Only the lines below, from the one with "- intros [[l|] more] w' Hi' _ Hk' Hin." through the one with "intros e w2 Hi2 Hn2 Hk2 Hx2", are to be written out, exactly.

(Stored data)

'''

Lemma run_line l b tc w : inv ByMark w → Streaming tc w → mkChunk (Some l) b ∈ got w →
  run (let '(evs, tc) := translate jsonError l tc in
       _ ← (if bool_decide (tc_session tc = "") then Ret () else setSession (tc_session tc));
       ok ← each evs (deliver runID engine model);
       if ok : bool then Ret (if existsb (λ e, agent.IsTerminal (Type_ e)) evs then inr (Some true) else inl tc)
       else _ ← kill; Ret (inr None))
    (λ r w', match r with inl tc => Streaming tc w' | inr a => Streamed a w' end) w.
Proof.
  intros Hi (Htc & L & Hb & Ho & Hk) Hgot. pose proof (translate_lastOnly jsonError l tc) as Hl. pose proof (translate_ids jsonError l tc) as Hids.
  assert (∀ e, e ∈ (translate jsonError l tc).1 → ∀ w', near ByMark w w' → reason w' (fill' e)) as Hreason.
  { intros e He w' Hn. left. exists l, b, tc, e. split; [by apply (near_got ByMark w)|done]. }
  assert (ours runID engine (translate jsonError l tc).2) as Htc' by (destruct Htc, Hids; split; congruence). clear Hids.
  destruct (translate jsonError l tc) as [evs tc']. cbn in Hl, Hreason, Htc'. apply know_bind.
  assert (∀ w0, inv ByMark w0 → near ByMark w w0 → knows ByMark L false w0 → run (ok ← each evs (deliver runID engine model);
       if ok : bool then Ret (if existsb (λ e, agent.IsTerminal (Type_ e)) evs then inr (Some true) else inl tc')
       else _ ← kill; Ret (inr None)) (λ r w', match r with inl tc => Streaming tc w' | inr a => Streamed a w' end) w0) as Hrest.
  { intros w0 Hi0 Hn0 Hk0. apply know_bind, (run_batch evs L w w0); [done..| |].
    - intros w1 Hi1 Hn1 Hk1. apply know_ret. intros w2 Hr2 Hi2. pose proof (knows_rely _ _ _ _ _ Hr2 Hk1) as Hk2.
      assert (near ByMark w w2) as Hn2 by (etrans; [done|apply Hr2]).
      pose proof (taken_batch (reason w2) fill' L evs fill_terminal Ho Hl (λ e He, Hreason e He w2 Hn2)) as HL. unfold terminal in HL.
      destruct (existsb _ evs); (eexists; split; [|split]; [..|exact HL] || (split; [done|]; exists (L ++ taken fill' evs); repeat split; [by apply begun_app|done|apply Hk2..])).
      + done.
      + by apply begun_app.
    - intros pre e w1 Hi1 Ho1 Hg1. apply know_bind, wp_kill. intros w2 Hi2 Hn2 Hv2 Hkd. injection Hv2 as Hg2 _ _ _.
      apply know_ret. intros w3 Hr3 Hi3. apply (finished_rely w2); [done|]. unfold finished. rewrite Hg2, Hg1, app_assoc.
      split; [by apply begun_app, begun_app|]. by apply closed_refused. }
  case_bool_decide.
  - apply know_ret. intros w1 Hr1 Hi1. apply Hrest; [done|apply Hr1|]. by apply (knows_rely _ _ _ w).
  - apply (know_setSession _ _ (λ x, orElse x (tc_session tc')) _ _ _ _ Hk). intros w1 Hi1 Hn1 Hk1. by apply Hrest.
Qed.

Lemma run_selectOnce tc w : inv ByMark w → Streaming tc w →
  run (selectOnce jsonError runID engine model tc) (λ r w', match r with inl tc => Streaming tc w' | inr a => Streamed a w' end) w.
Proof.
  intros Hi (Htc & L & Hb & Ho & Hk). unfold selectOnce. apply know_bind. apply (know_selectCtx _ _ _ L); [done|..].
  - intros w' _ [_ He Hs _] Hx Hc. by right; left.
  - intros w' Hi' _ Hk' Hx. apply (run_abort _ tc); [by split; [|exists L]|done|done].
  - intros [[l|] more] w' Hi' _ Hk' Hin.
    + apply (run_line l more); [done| |done]. by split; [|exists L].
    + destruct more; apply know_ret; intros w2 Hr2 Hi2.
      * apply (Streaming_rely tc w'); [done|]. by split; [|exists L].
      * apply (Streamed_rely (Some false) w'); [done|]. by exists L.
Qed.

Lemma knows_Waits L w : knows ByMark L false w → reader w ≠ Finished → closed_log (reason w) L → Waits w.
Proof. intros [Hg He Hs _] Hf Hc. right; right; left. by rewrite Hg. Qed.
Lemma run_afterStream saw w : Streamed (Some saw) w → run (afterStream runID engine model saw) (λ _, finished) w.
Proof.
  intros H. unfold afterStream. apply know_bind. destruct saw; cbn in H.
  - destruct H as (L & Hk & Hb & Hc).
    assert (∀ w', near ByMark w w' → closed_log (reason w') L) as Hc' by (intros w' Hn; eapply closed_weaken; [|exact Hc]; intros e; by apply (justified_near ByMark)).
    apply (know_readerDone _ _ _ L false); [done|..].
    + intros w' Hi' Hn' Hk' Hf. apply (knows_Waits L); auto.
    + intros w1 Hi1 Hn1 Hk1 Hf1. apply know_bind, (know_wait _ _ _ L false); [done|by intros w2 _ Hn2 _ Hx; do 3 right; split; [apply (n_finished _ _ _ Hn2)|]|].
      intros e w2 Hi2 Hn2 Hk2 _ _ _. apply know_ret. intros w3 Hr3 Hi3. apply (finished_rely w2); [done|].
      unfold finished. rewrite (k_given _ _ _ _ Hk2). split; [done|]. apply Hc'. by etrans.
  - destruct H as (L & Hk & Hb & Ho). apply (know_readerDone _ _ _ L true); [done|..].
    + intros w' Hi' _ Hk' Hf. destruct Hf. apply (inv_eof _ _ Hi'). right. apply Hk'.
    + intros w1 Hi1 Hn1 Hk1 Hf1. apply know_bind, (know_wait _ _ _ L true); [done|by intros w2 _ Hn2 _ Hx; do 3 right; split; [apply (n_finished _ _ _ Hn2)|]|].
      intros e w2 Hi2 Hn2 Hk2 Hx2 Hc2 _. apply know_bind. apply (know_get _ _ _ _ L true); [done|].
      intros w3 w4 Hi3 Hn3 Hk3 Hi4 Hn4 Hk4. apply know_bind. apply (run_Terminal _ _ L true); [done|done|done| |..].
      * unfold currentCause. destruct (marks w3) as [|[] l]; cbn; try done. unfold synthesized. by case_match.
      * intros w5 Hn5. assert (near ByMark w3 w5) as Hn35 by by etrans.
        assert (near ByMark w2 w5) as Hn25 by by etrans.
        unfold currentCause. destruct (marks w3) as [|i l] eqn:Hm; cbn.
        -- right; right; right. destruct e as [code|].
           ++ exists code. pose proof (n_exit _ _ _ Hn25 _ Hx2). destruct (n_err _ _ _ Hn25 Hc2) as [? ->]. done.
           ++ exfalso. apply (k_tame _ _ _ _ Hk3); [|done]. apply (n_killed _ _ _ Hn3). by apply (inv_signalled _ _ Hi2).
        -- destruct (n_marks _ _ _ Hn35) as [l' Hl']. rewrite Hm in Hl'. assert (i ∈ marks w5) as Hin by (rewrite Hl'; by left).
           destruct i; [right; right; left; auto|right; left; auto].
      * intros ok w5 Hi5 Hfin. apply know_ret. intros w6 Hr6 _. by apply (finished_rely w5).
Qed.
(** *** The whole run *)

Lemma run_deferred w : finished w → run (_ ← cancelCtx; unregister) (λ _, finished) w.
Proof.
  intros [Hb Hc].
  assert (∀ w', near ByMark w w' → given w' = given w → finished w') as Hkeep.
  { intros w' Hn Hg. unfold finished. rewrite Hg. split; [done|]. eapply closed_weaken; [|exact Hc]. intros e. by apply (justified_near ByMark). }
  apply know_bind, wp_cancelCtx. intros w2 _ Hn2 _ Hg2 _. apply wp_unregister. intros w3 _ Hn3 _ Hg3 _.
  apply Hkeep; [by etrans|congruence].
Qed.
Lemma run_loop w : inv ByMark w → Streaming (mkTransCtx runID engine model "") w →
  run (Loop (selectOnce jsonError runID engine model) (mkTransCtx runID engine model "")) Streamed w.
Proof.
  intros Hi Hs. apply (wp_loop _ _ _ _ Streaming); [| |done].
  - intros tc w1 Hi1 Hs1. eapply rg_mono; [|by apply run_selectOnce]. intros [tc'|r] w2 Hi2 H2; [done|].
    intros w3 Hr3 _. by apply (Streamed_rely r w2).
  - intros tc w1 w2 Hr2 _. by apply Streaming_rely.
Qed.
Lemma run_body w : given w = [] → eofSeen w = false → reader w = NotStarted → killed w = false →
  run (superviseBody jsonError runID engine model isResume) (λ _, finished) w.
Proof.
  intros Hg He Hrd Hkd. unfold superviseBody. apply know_bind, wp_OnEvent. intros ok w1 Hi1 Hn1 Ht1 Hid Hv1.
  injection Hv1 as Hg1 _ He1 _. rewrite Hg in Hg1.
  assert (tame ByMark w1) as Htame by (apply Ht1; intros Hx; congruence). destruct ok.
  - apply know_bind, wp_peek; [intros w0 Hr0 _ He0 Ho0; left; by split; [apply (r_idle _ _ _ Hr0), Hid|]|]. intros w0 Hr0 Hi0.
    pose proof (r_view _ _ _ Hr0) as Hv0. injection Hv0 as Hg0 _ He0 _.
    apply know_bind, wp_goReader; [by apply (r_idle _ _ _ Hr0), Hid|congruence|]. intros w2 Hi2 Hn2 Ht2 Hv2 Hs2. injection Hv2 as Hg2 _ He2 _.
    apply know_bind. eapply rg_mono; [|apply run_loop; [done|]].
    + intros [saw|] w3 Hi3 H3; [by apply run_afterStream|]. apply know_ret. intros w4 Hr4 _. by apply (finished_rely w3).
    + split; [done|]. exists [(first, true)]. split; [by eexists _, _|]. split; [|split; [by rewrite Hg2, Hg0, Hg1|congruence|done|by apply Ht2, Hr0]].
      repeat constructor. unfold terminal, first. by destruct isResume.
  - apply wp_kill. intros w2 Hi2 Hn2 Hv2 _. injection Hv2 as Hg2 _ _ _. unfold finished. rewrite Hg2, Hg1.
    split; [by eexists _, _|]. apply (closed_refused _ []). by constructor.
Qed.
Lemma run_supervise w : given w = [] → eofSeen w = false → reader w = NotStarted → killed w = false →
  run (supervise jsonError runID engine model isResume) (λ _, finished) w.
Proof.
  intros Hg He Hrd Hkd. unfold supervise. apply know_bind. eapply rg_mono; [|by apply run_body]. intros [] w1 _ Hf. by apply run_deferred.
Qed.
End safety.
Definition completes : list (Turn Act) :=
  ([Go; say (eventLine "run.started"); say "{"; say (eventLine "run.completed")] ++ recv ++ [Go; Own 0; Go] ++ recv ++ [Go; Own 0; Go] ++ recv
   ++ [Go; Own 0; Go] ++ ends 0 ++ [Go])%list.
Lemma completes_ends :
  over (run0 completes) = true ∧ told (run0 completes) = [(agent.EventRunStarted, true); (agent.EventWarning, true); (agent.EventRunCompleted, true)] ∧
  saved (world (run0 completes)) = [Bytes "{"].
Proof. vm_compute. by repeat split. Qed.
(** A sink that refuses an event while the agent goes on writing hangs the run, and no
    event of the process or the reader can help: the process is dead. *)
Definition refusing : list (Turn Act) :=
  ([Go; say (eventLine "run.started"); say "a"; say "b"] ++ recv ++ [Go] ++ recv ++ [Other Read; Own 1; Go; Other Die; Other Close; Other Copied])%list.
Lemma refused_run_hangs :
  let c := run0 refusing in
  stops c = true ∧ exit_ (world c) = Some Signalled ∧ open_ (world c) = false ∧
  Forall (λ a, act Cancel timer a (world c) = None) [Read; Send; Quit; Close; Die; Tick] ∧ told c = [(agent.EventRunStarted, false)].
Proof. vm_compute. by repeat constructor. Qed.
(** A cancelled run whose output ends before the context is looked at has failed. *)
Definition cancelled : list (Turn Act) :=
  ([Go; Other CallCancel; Other (Caller 0); Other (Caller 0); Other Die; Other Close; Other Copied] ++ recv ++ [Own 1; Go; Own 0; Go])%list.
Lemma cancelled_run_fails :
  let c := run0 cancelled in over c = true ∧ ctx (world c) = Some agent.Canceled ∧ told c = [(agent.EventRunFailed, true)].
Proof. vm_compute. by repeat split. Qed.
(** A cancelled run that is reported as such is over without anybody having waited for
    the process. *)
Lemma cancelled_run_not_reaped :
  let c := run0 ([Go; Other CallCancel; Other (Caller 0); Other (Caller 0); Other Die; Other Close; Other Copied; Go] ++ [Other Read; Other Quit; Go; Own 0; Go])%list in
  over c = true ∧ told c = [(agent.EventRunCancelled, true)] ∧ reaped (world c) = false.
Proof. vm_compute. by repeat split. Qed.
(** After a run with output behind its terminal event the reader waits for ever. *)
Lemma reader_leaks :
  let c := run0 ([Go; say (eventLine "run.completed"); say "a"; say "b"] ++ recv ++ [Go; Own 0; Go] ++ recv ++ [Other Read] ++ ends 0 ++ [Go])%list in
  over c = true ∧ reader (world c) = Sending (mkChunk (Some "b") true) ∧ ctx (world c) = None ∧ registered (world c) = false ∧
  Forall (λ a, act Cancel timer a (world c) = None) [Read; Send; Quit].
Proof. vm_compute. by repeat constructor. Qed.
End Runs.
Import Runs.
Lemma declarative_one_terminal_witness :
  ∃ w, reaches noError "r1" "x" (live.Ret (), w) ∧ length (live.given w) = 3 ∧
  ∃ pre e ok, live.given w = pre ++ [(e, ok)] ∧ Forall (λ p, agent.IsTerminal (Type_ p.1) = false) pre ∧
    (agent.IsTerminal (Type_ e) = true ∧ justified noError "r1" "x" w e ∨ agent.IsTerminal (Type_ e) = false ∧ ok = false).
Proof.
  exists (world (run0 completes)).
  assert (reaches noError "r1" "x" (live.Ret (), world (run0 completes))) as H by (apply decl_run0_reaches; by vm_compute).
  split; [exact H|]. split; [by vm_compute|]. apply (declarative_one_terminal _ _ _ _ H).
Defined.
Lemma declarative_waits_for_witness :
  let w := world (run0 refusing) in
  live.exit_ w = Some live.Signalled ∧
  (live.exit_ w = None ∨ live.copying w = true ∨
   (live.reader w = live.Reading ∧ live.stdout w = [] ∧ live.open_ w = true) ∨
   (∃ a, a ∈ [live.Read; live.Send; live.Quit] ∧ is_Some (live.act Cancel timer a w)) ∨
   ((∃ c, live.reader w = live.Sending c) ∧ live.chan w ≠ None ∧ live.ctx w = None ∧ live.refused w)).
Proof.
  split; [by vm_compute|].
  destruct (decl_stops_reaches refusing) as (p & H & Hp & Hn); [by vm_compute|]. apply (declarative_waits_for _ _ _ _ _ H Hp Hn).
Defined.
End declarative.
(* ===== verification/OpenCode.v ===== *)
(** * OpenCode: the adapter of OpenCode

    Models [internal/adapter/codingagent/opencode]: the command line and environment,
    detection with its cache, version-gated capabilities, redaction, the parsing of
    canonical and native lines, the mapping of usage, the annotation of failures, and
    the supervised run of [Live.v] among its reader, its process, its timer and
    callers of [Cancel].  Looking up, probing and starting programs are arguments. *)
From S2P Require Import Prelude Text Agent Json Regex Protocol Live.
From Stdlib Require PrimFloat.
Import json protocol.

Module opencode.

(** ** options.go, detect.go *)

Record Options := mkOptions { Binary : string; Agent : string; ExtraArgs : list string }.
Definition binaryName : string := "opencode".
Definition adapterVersion : string := "opencode-adapter-v1".
Record detection := mkDetection { installed : bool; path : string; version : string; detail : string }.
Definition toResult (d : detection) : DetectionResult := mkDetectionResult (installed d) (path d) (version d) (detail d).

(** *** version.go *)

Import regexp.
Definition num1 : re := plus digit.
Definition versionRe : re := seq [opt (lit "v"); Group 1 num1; lit "."; Group 2 num1; lit "."; Group 3 num1].
Definition parseVersionString (s : string) : string :=
  match Find versionRe s with Some (_, c) => group 1 c +:+ "." +:+ group 2 c +:+ "." +:+ group 3 c | None => "" end.
Record semver := mkSemver { major : Z; minor : Z; patch : Z }.
(** What is before the first [c]. *)
Definition before (c : ascii) (s : string) : string := match text.cutByte s c with Some (a, _) => a | None => s end.
Definition parseSemver (s : string) : option semver :=
  match text.cutByte (text.TrimPrefix (strs.TrimSpace s) "v") "."%char with
  | Some (a, rest) =>
      match text.cutByte rest "."%char with
      | Some (b, c) =>
          match Atoi a, Atoi b, Atoi (before "+" (before "-" c)) with Some x, Some y, Some z => Some (mkSemver x y z) | _, _, _ => None end
      | None => None
      end
  | None => None
  end.
Definition cmpInt (a b : Z) : comparison := if (a <? b)%Z then Lt else if (b <? a)%Z then Gt else Eq.
Definition cmp (s o : option semver) : comparison :=
  match s, o with
  | None, None => Eq
  | None, Some _ => Lt
  | Some _, None => Gt
  | Some s, Some o =>
      if negb (major s =? major o)%Z then cmpInt (major s) (major o)
      else if negb (minor s =? minor o)%Z then cmpInt (minor s) (minor o) else cmpInt (patch s) (patch o)
  end.
Definition atLeast (s : option semver) (floor : string) : bool :=
  match parseSemver floor with None => true | f => match cmp s f with Lt => false | _ => true end end.
Definition minResumeVersion : string := "0.1.0".
Definition minCachedUsageVersion : string := "0.1.0".
Definition capabilitiesForVersion (version : string) : AgentCapabilities :=
  let v := parseSemver version in
  let ok := match v with Some _ => true | None => false end in
  mkCaps false true true true true (atLeast v minResumeVersion && ok) false true true (atLeast v minCachedUsageVersion && ok) true false true true.
(* ===== verification/Bootstrap.v ===== *)
(** * Bootstrap: onboarding, installation and the toolchain lock (spec §7)

    Models [internal/bootstrap] and the commands of [internal/cli/init_cmd.go]
    that drive it: the system scan, the installation plan, the executor behind
    the confirmation gate, the authentication wizard, the toolchain lock with
    its update, rollback, repair and drift.  The detector, the installer, the
    user, the login flows, the guard and the file system are an interface
    ([Host]); a lock file is kept as its entries, where the disk has their JSON.
    Rendering is left out.  Slices that share a backing array are modelled as
    such ([heap]), because the update keeps one to roll back to. *)
From S2P Require Import Prelude Text Process Trace.

Module bootstrap.
Import process.

(** ** Tools, profiles and the scan *)

Inductive ToolCategory :=
| CatVCS | CatCodingAgent | CatImageProvider | CatRuntime | CatMobile | CatContainer | CatPackageManager | CatDaemon.
#[global] Instance ToolCategory_eq_dec : EqDecision ToolCategory.
Proof. solve_decision. Defined.

Record Tool := mkTool { Tool_ID : string; Tool_Category : ToolCategory; VersionCommand : list string }.
Record DetectedTool := mkDetected {
  D_ID : string; D_Category : ToolCategory; Path : string; Version : string; Present : bool }.
Record SystemScan := mkScan {
  OS : string; Arch : string; Shell : string; HomeDir : string; Elevated : bool; PackageManager : string;
  Tools : list DetectedTool }.

Definition Find (s : SystemScan) (id : string) : option DetectedTool :=
  List.find (λ t, bool_decide (D_ID t = id)) (Tools s).
(** [present, _ := scan.Find(id); present.Present]. *)
Definition isPresent (s : SystemScan) (id : string) : bool :=
  match Find s id with Some t => Present t | None => false end.
Definition ToolsByCategory (s : SystemScan) (c : ToolCategory) : list DetectedTool :=
  filter (λ t, D_Category t = c) (Tools s).

Definition DefaultToolSet : list Tool :=
  [mkTool "git" CatVCS ["git"; "--version"]; mkTool "docker" CatContainer ["docker"; "--version"];
   mkTool "podman" CatContainer ["podman"; "--version"]; mkTool "gh" CatVCS ["gh"; "--version"];
   mkTool "glab" CatVCS ["glab"; "--version"]; mkTool "java" CatRuntime ["java"; "-version"];
   mkTool "node" CatRuntime ["node"; "--version"]; mkTool "adb" CatMobile ["adb"; "--version"];
   mkTool "codex" CatCodingAgent ["codex"; "--version"]; mkTool "claude" CatCodingAgent ["claude"; "--version"];
   mkTool "gemini" CatCodingAgent ["gemini"; "--version"]; mkTool "kimi" CatCodingAgent ["kimi"; "--version"];
   mkTool "grok" CatCodingAgent ["grok"; "--version"]; mkTool "opencode" CatCodingAgent ["opencode"; "--version"]].

Definition normaliseVersion (out : string) : string :=
  let out := strs.TrimSpace out in
  if bool_decide (out = "") then ""
  else strs.TrimSpace (match out with
                       | String c _ => if bool_decide (c = strs.nl) then out else strs.CutBefore out strs.nl
                       | EmptyString => out
                       end).

Definition packageManagersFor (goos : string) : list string :=
  if bool_decide (goos = "darwin") then ["brew"]
  else if bool_decide (goos = "linux") then ["apt"; "dnf"; "yum"; "pacman"; "apk"; "zypper"]
  else [].

Definition Profile := string.
Definition ProfileMinimal : Profile := "minimal".
Definition ProfileStandard : Profile := "standard".
Definition ProfileAndroid : Profile := "android".
Definition ProfileWeb : Profile := "web".
Definition ProfileFull : Profile := "full".
Definition ProfileCustom : Profile := "custom".
Definition AllProfiles : list Profile :=
  [ProfileMinimal; ProfileStandard; ProfileAndroid; ProfileWeb; ProfileFull; ProfileCustom].
Definition Profile_IsValid (p : Profile) : bool := bool_decide (p ∈ AllProfiles).

Record ToolRequest := mkRequest {
  R_ID : string; R_Category : ToolCategory; R_NeedsSudo : bool; R_ShellProfileChange : string; R_InstallHint : string }.
#[global] Instance ToolRequest_eq_dec : EqDecision ToolRequest.
Proof. solve_decision. Defined.
Definition mustHave (id : string) (cat : ToolCategory) (hint : string) : ToolRequest := mkRequest id cat false "" hint.
Definition codingAgent (id hint : string) : ToolRequest := mkRequest id CatCodingAgent false "" hint.
Definition runtimeTool (id hint : string) : ToolRequest := mkRequest id CatRuntime false "" hint.
Definition imageProvider (id hint : string) : ToolRequest := mkRequest id CatImageProvider false "" hint.
Definition daemonTool : ToolRequest := mkRequest "neuroforge-daemon" CatDaemon false "" "started as a user service".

'''

* [SOLUTION TO THIS EXERCISE]
  - intros [[l|] more] w' Hi' _ Hk' Hin.
    + apply (run_line l more); [done| |done]. by split; [|exists L].
    + destruct more; apply know_ret; intros w2 Hr2 Hi2.
      * apply (Streaming_rely tc w'); [done|]. by split; [|exists L].
      * apply (Streamed_rely (Some false) w'); [done|]. by exists L.
Qed.

Lemma knows_Waits L w : knows ByMark L false w → reader w ≠ Finished → closed_log (reason w) L → Waits w.
Proof. intros [Hg He Hs _] Hf Hc. right; right; left. by rewrite Hg. Qed.
Lemma run_afterStream saw w : Streamed (Some saw) w → run (afterStream runID engine model saw) (λ _, finished) w.
Proof.
  intros H. unfold afterStream. apply know_bind. destruct saw; cbn in H.
  - destruct H as (L & Hk & Hb & Hc).
    assert (∀ w', near ByMark w w' → closed_log (reason w') L) as Hc' by (intros w' Hn; eapply closed_weaken; [|exact Hc]; intros e; by apply (justified_near ByMark)).
    apply (know_readerDone _ _ _ L false); [done|..].
    + intros w' Hi' Hn' Hk' Hf. apply (knows_Waits L); auto.
    + intros w1 Hi1 Hn1 Hk1 Hf1. apply know_bind, (know_wait _ _ _ L false); [done|by intros w2 _ Hn2 _ Hx; do 3 right; split; [apply (n_finished _ _ _ Hn2)|]|].
      intros e w2 Hi2 Hn2 Hk2 _ _ _. apply know_ret. intros w3 Hr3 Hi3. apply (finished_rely w2); [done|].
      unfold finished. rewrite (k_given _ _ _ _ Hk2). split; [done|]. apply Hc'. by etrans.
  - destruct H as (L & Hk & Hb & Ho). apply (know_readerDone _ _ _ L true); [done|..].
    + intros w' Hi' _ Hk' Hf. destruct Hf. apply (inv_eof _ _ Hi'). right. apply Hk'.
    + intros w1 Hi1 Hn1 Hk1 Hf1. apply know_bind, (know_wait _ _ _ L true); [done|by intros w2 _ Hn2 _ Hx; do 3 right; split; [apply (n_finished _ _ _ Hn2)|]|].
      intros e w2 Hi2 Hn2 Hk2 Hx2 Hc2 _. apply know_bind. apply (know_get _ _ _ _ L true); [done|].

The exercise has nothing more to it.